沖縄県も、この地の利を活かそうとしています。アジアのハブとして産業を集積させ、物流の拠点として育てたい意向があるようです。OISTへの支援も、そんな大きな構想の一環なのでしょう。観光面でも中国や韓国などアジア圏からのインバウンド観光客が増えていて、沖縄は着実にアジアと日本の架け橋になりつつあります。
文化でつながるアジアと沖縄
でも、地理的な近さだけじゃないんです。沖縄には大陸との深い文化的つながりがあるんですよ。昔から交易で栄え、争いを避けて友好的な外交を保つため、伝統芸能なども大切に育ててきました。まさに「お・も・て・な・し」ですね(ふるーい!)。
実はアジアの多くの国々には、欧米列強による植民地支配の記憶があります。1940年代の第二次世界大戦後、各地で独立を果たしていきました。日本への親しみを感じる国も多いのは、この歴史と無関係ではありません(決して戦争賛美ではありませんよ)。

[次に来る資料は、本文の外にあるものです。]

(* ===== verification/PfDhcp.v ===== *)
(** The DHCP server: the choice of the scope and the handling of one packet
    (ServeDHCP of src/go/cmd/pfdhcp/main.go), over any pool backend that
    satisfies [PoolLaws] and any cache that satisfies [CacheLaws].

    A handler runs against one [scope] state.  The goroutines it starts are
    queued in [g_tasks]; [step] lets them, the handlers and the expiry of cache
    entries follow each other in any order.  What third-party packages
    compute (packet access, IPAdd and IPRange of dhcp4, the ping and the ARP
    table, pffilter, the JSON of the option store) are arguments. *)
From S2P Require Import Prelude NetIP PoolInterface DhcpWire PfDhcpUtils.
From Stdlib Require Import ZArith Lia Ascii.
From stdpp Require Import base gmap strings list.

Open Scope Z_scope.

(** Option codes of dhcp4 used by the server. *)
Definition OptionRouter : Z := 3.
Definition OptionDomainNameServer : Z := 6.
Definition OptionHostName : Z := 12.
Definition OptionRequestedIPAddress : Z := 50.
Definition OptionIPAddressLeaseTime : Z := 51.
Definition OptionServerIdentifier : Z := 54.
Definition OptionParameterRequestList : Z := 55.

Definition second : Z := 1000000000.

(** The parts of a packet that the handler reads. *)
Record Packet := mkPacket {
  p_options : gmap Z bytes; CHAddr : bytes; CIAddr : ip; GIAddr : ip; XId : bytes
}.

(** DHCPHandler, the fields that do not change while packets are served. *)
Record DHCPHandler := mkHandler {
  h_ip : ip; h_start : ip; h_options : gmap Z bytes; h_leaseRange : Z;
  h_leaseDuration : Z; h_ipAssigned : gmap string Z; h_layer2 : bool; h_role : string
}.

(** Network. *)
Record Network := mkNetwork { n_network : IPNet; n_splittednet : bool; n_dhcpHandler : DHCPHandler }.

(** An entry of the option store, as encoding/json decodes it. *)
Record Options := mkOptions { o_Option : Z; o_Value : string; o_Type : string }.

(** What is outside of the sources. *)
Record world := mkWorld {
  w_ip6 : string -> ip;
  w_ip6s : ip -> string;
  w_rnd : Z -> nat -> Z -> Z;
  w_nanos : Z;
  IPAdd : ip -> Z -> ip;
  IPRange : ip -> ip -> Z;
  SelectOrderOrAll : gmap Z bytes -> option bytes -> list (Z * bytes);
  optionString : Z -> string;
  msgString : MessageType -> string;
  ByteToString : bytes -> string;
  (** the option store and its JSON; [None]: not decodable *)
  w_store : string -> option (list Options);
  (** the pffilter service: the [k]-th call; [None]: an error *)
  FilterDhcp : nat -> string -> string -> gmap string string -> option jv;
  (** the [k]-th probe of an address: ARP table and ping *)
  arpSearch : nat -> ip -> string;
  Ping : nat -> ip -> bool;
  w_node : string -> option (list (string * string * string));
  (** the iteration order of an option map *)
  w_iter : gmap Z bytes -> list (Z * bytes)
}.

Section Options.
Context (w : world).

Definition decode_step (m : gmap Z bytes) (o : Options) : gmap Z bytes :=
  if decide (o_Type o = "ipaddr"%string) then <[o_Option o := To4 (ParseIP (w_ip6 w) (o_Value o))]> m
  else if decide (o_Type o = "string"%string) then <[o_Option o := bytes_of_string (o_Value o)]> m
  else if decide (o_Type o = "int"%string) then <[o_Option o := bytes_of_string (o_Value o)]> m
  else m.

(** decodeOptions. *)
Definition decodeOptions (b : string) : option (gmap Z bytes) :=
  match w_store w b with
  | None => None
  | Some options => Some (fold_left decode_step options ∅)
  end.

Definition device_step (acc : Z * gmap Z bytes) (kv : Z * bytes) : Z * gmap Z bytes :=
  let '(leaseDuration, G) := acc in
  let '(key, value) := kv in
  if decide (key = OptionIPAddressLeaseTime) then
    (i64 (i64 (Atoi (string_of_bytes value)).1 * second), G)
  else (leaseDuration, <[key := value]> G).

(** AddDevicesOptions, and the same loop inlined in the DHCPDISCOVER case. *)
Definition AddDevicesOptions (object : string) (acc : Z * gmap Z bytes) : Z * gmap Z bytes :=
  match decodeOptions object with
  | None => acc
  | Some x => fold_left device_step (w_iter w x) acc
  end.

(** AddPffilterDevicesOptions; [true] is the error "Rejected from pffilter". *)
Fixpoint pffilter_loop (m : list (string * jv)) (G : gmap Z bytes) : go (bool * gmap Z bytes) :=
  match m with
  | [] => Ret (false, G)
  | (key, value) :: m' =>
      if decide (key = "reject"%string) then Ret (true, G)
      else if decide (key = "continue"%string) then pffilter_loop m' G
      else match value with
           | JStr s =>
               let opcode := u8 (Atoi key).1 in
               match tlv_lookup opcode with
               | None => Panic "invalid memory address or nil pointer dereference"
               | Some t => (b <-! tlv_Encode (w_ip6 w) t s ;; pffilter_loop m' (<[opcode := b]> G))%go
               end
           | _ => pffilter_loop m' G
           end
  end.

Definition AddPffilterDevicesOptions (info : jv) (G : gmap Z bytes) : go (bool * gmap Z bytes) :=
  match info with
  | JMap m => pffilter_loop m G
  | _ => Panic type_panic
  end.

(** The options of the scope with the DNS servers and the routers shuffled. *)
Fixpoint scope_options (mac : bytes) (l : list (Z * bytes)) (options : gmap Z bytes) :
  go (gmap Z bytes) :=
  match l with
  | [] => Ret options
  | (key, value) :: l' =>
      if decide (key = OptionDomainNameServer \/ key = OptionRouter) then
        match mac !! 5%nat with
        | None => Panic index_panic
        | Some seed =>
            (v <-! ShuffleIP (w_rnd w) (w_nanos w) value seed ;;
             scope_options mac l' (<[key := v]> options))%go
        end
      else scope_options mac l' (<[key := value]> options)
  end.

(** The textual client options that are sent to pffilter. *)
Definition lower_first (s : string) : go string :=
  match s with
  | EmptyString => Panic index_panic
  | String c s' =>
      Ret (String (Ascii.ascii_of_nat (Nat.lor (Ascii.nat_of_ascii c) 32)) s')
  end.

Fixpoint client_options (l : list (Z * bytes)) (m : gmap string string) : go (gmap string string) :=
  match l with
  | [] => Ret m
  | (option, value) :: l' =>
      (key <-! lower_first (optionString w option) ;;
       match tlv_lookup option with
       | None => client_options l' m
       | Some t => (v <-! tlv_String (w_ip6s w) t value ;; client_options l' (<[key := v]> m))%go
       end)%go
  end.

(** ** The choice of the scope *)

Definition category_of (n : NodeInfo) : string :=
  if decide (ni_Category n = EmptyString \/ ni_Status n = "unreg"%string)
  then "registration" else ni_Category n.

(** The loop over I.network: the index of the scope, and the source address it
    sets.  [node] is the node already looked up by an earlier iteration. *)
Fixpoint select_scope (p : Packet) (node : option NodeInfo) (k : nat) (l : list Network) :
  go (option (nat * Network * bool)) :=
  match l with
  | [] => Ret None
  | v :: l' =>
      let h := n_dhcpHandler v in
      let inside := Contains (n_network v) in
      if h_layer2 h && (IPEqual (GIAddr p) IPv4zero || inside (CIAddr p)) then
        if n_splittednet v then
          (n <-! match node with
                 | Some n => Ret n
                 | None => NodeInformation (w_node w (macString (CHAddr p)))
                 end ;;
           if decide (h_role h = category_of n) then Ret (Some (k, v, true))
           else select_scope p (Some n) (S k) l')%go
        else if negb (IPEqual (CIAddr p) IPv4zero) && negb (inside (CIAddr p)) then
          select_scope p node (S k) l'
        else Ret (Some (k, v, false))
      else if IPEqual (GIAddr p) IPv4zero && inside (CIAddr p) then Ret (Some (k, v, false))
      else if (negb (IPEqual (GIAddr p) IPv4zero) && inside (GIAddr p)) || inside (CIAddr p) then
        Ret (Some (k, v, false))
      else select_scope p node (S k) l'
  end.

End Options.

(** ** The handling of a packet in a scope *)

(** What a round of the allocation of DHCPDISCOVER ends with. *)
Inductive attempt :=
  | OutOfFuel
  | GiveUp
  | Use (free : Z).

Section Serve.
Context {C : Type -> Type} {PS PO : Type} {K : CacheOps C} {P : PoolOps PS PO}.
Context (orc : nat -> PS -> PO) (w : world).
Context (h : DHCPHandler) (scopeIP ifIP srvIP : ip) (p : Packet).

Abbreviation st := (scope C PS).

Definition mac : string := macString (CHAddr p).
Definition server_id : ip := To4 (setOptionServerIdentifier srvIP (h_ip h)).

Definition set_reply (r : reply) : gst st unit :=
  gst_do (fun s => set_ans (mkAnswer (MAC (g_ans s)) (IP (g_ans s)) (SrcIP (g_ans s)) (Some r)) s).
Definition set_ip (x : ip) : gst st unit :=
  gst_do (fun s => set_ans (mkAnswer (MAC (g_ans s)) x (SrcIP (g_ans s)) (D (g_ans s))) s).
Definition set_src (x : ip) : gst st unit :=
  gst_do (fun s => set_ans (mkAnswer (MAC (g_ans s)) (IP (g_ans s)) x (D (g_ans s))) s).

Definition nak : reply := mkReply NAK server_id [] 0 [].

(** The test [Filter != "null"] of GetFromGlobalFilterCache. *)
Definition is_null (v : jv) : bool :=
  match v with JStr s => bool_decide (s = "null"%string) | _ => false end.

(** GetFromGlobalFilterCache. *)
Definition GetFromGlobalFilterCache (msgType : string) (m : string) (opts : gmap string string) :
  gst st jv := fun s =>
  let key := (m +:+ msgType)%string in
  let ask := match FilterDhcp w (g_calls s) msgType m opts with
             | None => (upd_filter (cache_set key (JStr "null") 0 (g_filter s)) s,
                        Ret (JMap [("continue", JStr "Not able to contact pffilter")]))
             | Some info => (upd_filter (cache_set key info 0 (g_filter s)) s, Ret info)
             end in
  match cache_get key (g_filter s) with
  | Some info => if is_null info then ask else (s, Ret info)
  | None => ask
  end.

(** The label [reply] of DHCPDISCOVER. *)
Definition discover_reply (opts : gmap string string) (free : Z) : gst st unit :=
  (set_ip (IPAdd w (h_start h) free) ;;;
   set_src ifIP ;;;
   options <-- gst_lift (scope_options w (CHAddr p) (w_iter w (h_options h)) ∅) ;;
   let '(lease, G) :=
     AddDevicesOptions w (IPString (w_ip6s w) scopeIP) (h_leaseDuration h, options) in
   info <-- GetFromGlobalFilterCache (msgString w Discover) mac opts ;;
   rg <-- gst_lift (AddPffilterDevicesOptions w info G) ;;
   if rg.1 : bool then set_reply nak
   else
     let lease := if decide (is_Some (rg.2 !! OptionIPAddressLeaseTime)) then 0 else lease in
     let '(lease, G) := AddDevicesOptions w mac (lease, rg.2) in
     set_reply (mkReply Offer server_id (IPAdd w (h_start h) free) lease
                  (SelectOrderOrAll w G (G !! OptionParameterRequestList))))%go.
Lemma lock_pool free (s s' : st) a : lock_index w p free s = (s', a) -> g_pool s' = g_pool s.
Proof. intros H. unfold lock_index, gst_bind, hw_set, gst_do in H. by simplify_eq. Qed.

Lemma confirm_inv free (s s' : st) a :
  confirm_index w p free s = (s', a) ->
  g_pool s' = g_pool s /\ cache_get (mac p) (g_hw s') = Some free.
Proof.
  intros H. unfold confirm_index, gst_bind, hw_set, gst_do in H. simplify_eq.
  destruct (cache_replace _ _ _ _); simpl; rewrite get_set, decide_True; done.
Qed.

(** The index a round locks and probes, and the state before it does. *)
Definition chosen (firstTry : bool) (free : Z) (s : st) (i : Z) (s2 : st) : Prop :=
  exists s1 c,
    match p_options p !! OptionRequestedIPAddress, firstTry with
    | Some b, true => try_requested orc h p free b s = (s1, Ret (Some c))
    | _, _ => s1 = s /\ c = free
    end /\
    ((c = -1 /\ exists v m', alloc orc (mac p) s1 = (s2, Ret (v, m', None)) /\ i = i64 v) \/
     (c <> -1 /\ s2 = s1 /\ i = c)).
(* ===== verification/RequestHistory.v ===== *)
(** The history of log messages per request
    (src/go/requesthistory/request_history.go): a ring buffer of requests with
    an index by UUID, and its refinement to the list of the most recent
    requests.

    A [*Request] of the source is its slot: a slot keeps the same object for
    ever, recycled requests are reset in place. *)
From S2P Require Import Prelude NetIP.
From Stdlib Require Import ZArith Lia.
From stdpp Require Import base gmap strings list.

Open Scope nat_scope.

Record Request := mkRequest { RequestId : string; Messages : list string }.

Record RequestHistory := mkHistory {
  container : list (option Request);
  uuidMap : gmap string nat;
  currentPosition : nat
}.

Definition NewRequestHistory (size : Z) : RequestHistory * error :=
  if decide (size <= 0)%Z then (mkHistory [] ∅ 0, Some "Size can't be 0 or negative"%string)
  else (mkHistory (replicate (Z.to_nat size) None) ∅ 0, None).

Definition NewRequest : Request := mkRequest EmptyString [].

(** Reset, which makes a slice of 100 empty messages. *)
Definition Reset (r : Request) : Request := mkRequest EmptyString (replicate 100 EmptyString).

(** Create returns the slot of the request, [None] for the error of a UUID
    that exists. *)
Definition Create (uuid : string) (rh : RequestHistory) : go (RequestHistory * option nat) :=
  match uuidMap rh !! uuid with
  | Some _ => Ret (rh, None)
  | None =>
      let pos := currentPosition rh in
      match container rh !! pos with
      | None => Panic index_panic
      | Some old =>
          let um := match old with Some r => delete (RequestId r) (uuidMap rh) | None => uuidMap rh end in
          let r := match old with Some r => Reset r | None => NewRequest end in
          let c := <[pos := Some (mkRequest uuid (Messages r))]> (container rh) in
          let next := if decide (length c <= S pos) then 0 else S pos in
          Ret (mkHistory c (<[uuid := pos]> um) next, Some pos)
      end
  end.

面白いのは、独立後も旧宗主国と良好な関係を保っている国が多いことです。皆さん、コモンウェルスゲームってご存じですか? 旧英領の国々が参加する、オリンピックのような大会なんです。日本ではあまり報道されませんが、インドやマレーシア、オーストラリアでは大人気のイベントなんですよ。
沖縄の独自性
沖縄も、日本本土や薩摩藩との関係はありましたが、かつては大陸への朝貢外交も行っていました。この辺の歴史的な経験が、アジアの国々と通じ合うところがあるんです。首里城を見ても分かるように、日本と大陸の建築様式や文化が見事に調和しているんですよ。このことは、首里城のHPにも記載されているところです。
私が沖縄への移住を決めた理由の一つも、「植生や気候、穏やかな県民性がインドネシアに似ている」ことでした。まあ、一番の理由はスギ花粉が飛んでいないことですけどね(笑)。
まとめ
今回は、OISTならではの特徴的な食と暮らし、沖縄とアジアの親和性について紹介しました。そうそう、最後に面白い発見を。沖縄料理の「ちゃんぷるー」、実はインドネシア語で「かき混ぜる」という意味の「チャンプル」とそっくりなんです。バリ島の「ナシチャンプル」という料理名と同じルーツかもしれません。言葉の中にも、アジアとのつながりが隠れているんですね。おお、上手くまとまった(気がする)。
今回、日々新しい発見のあるOISTでの食と暮らしの様子が、少しでも伝えられていたら、幸いです(正直、まだまだ話し足りない気もしますが…笑)。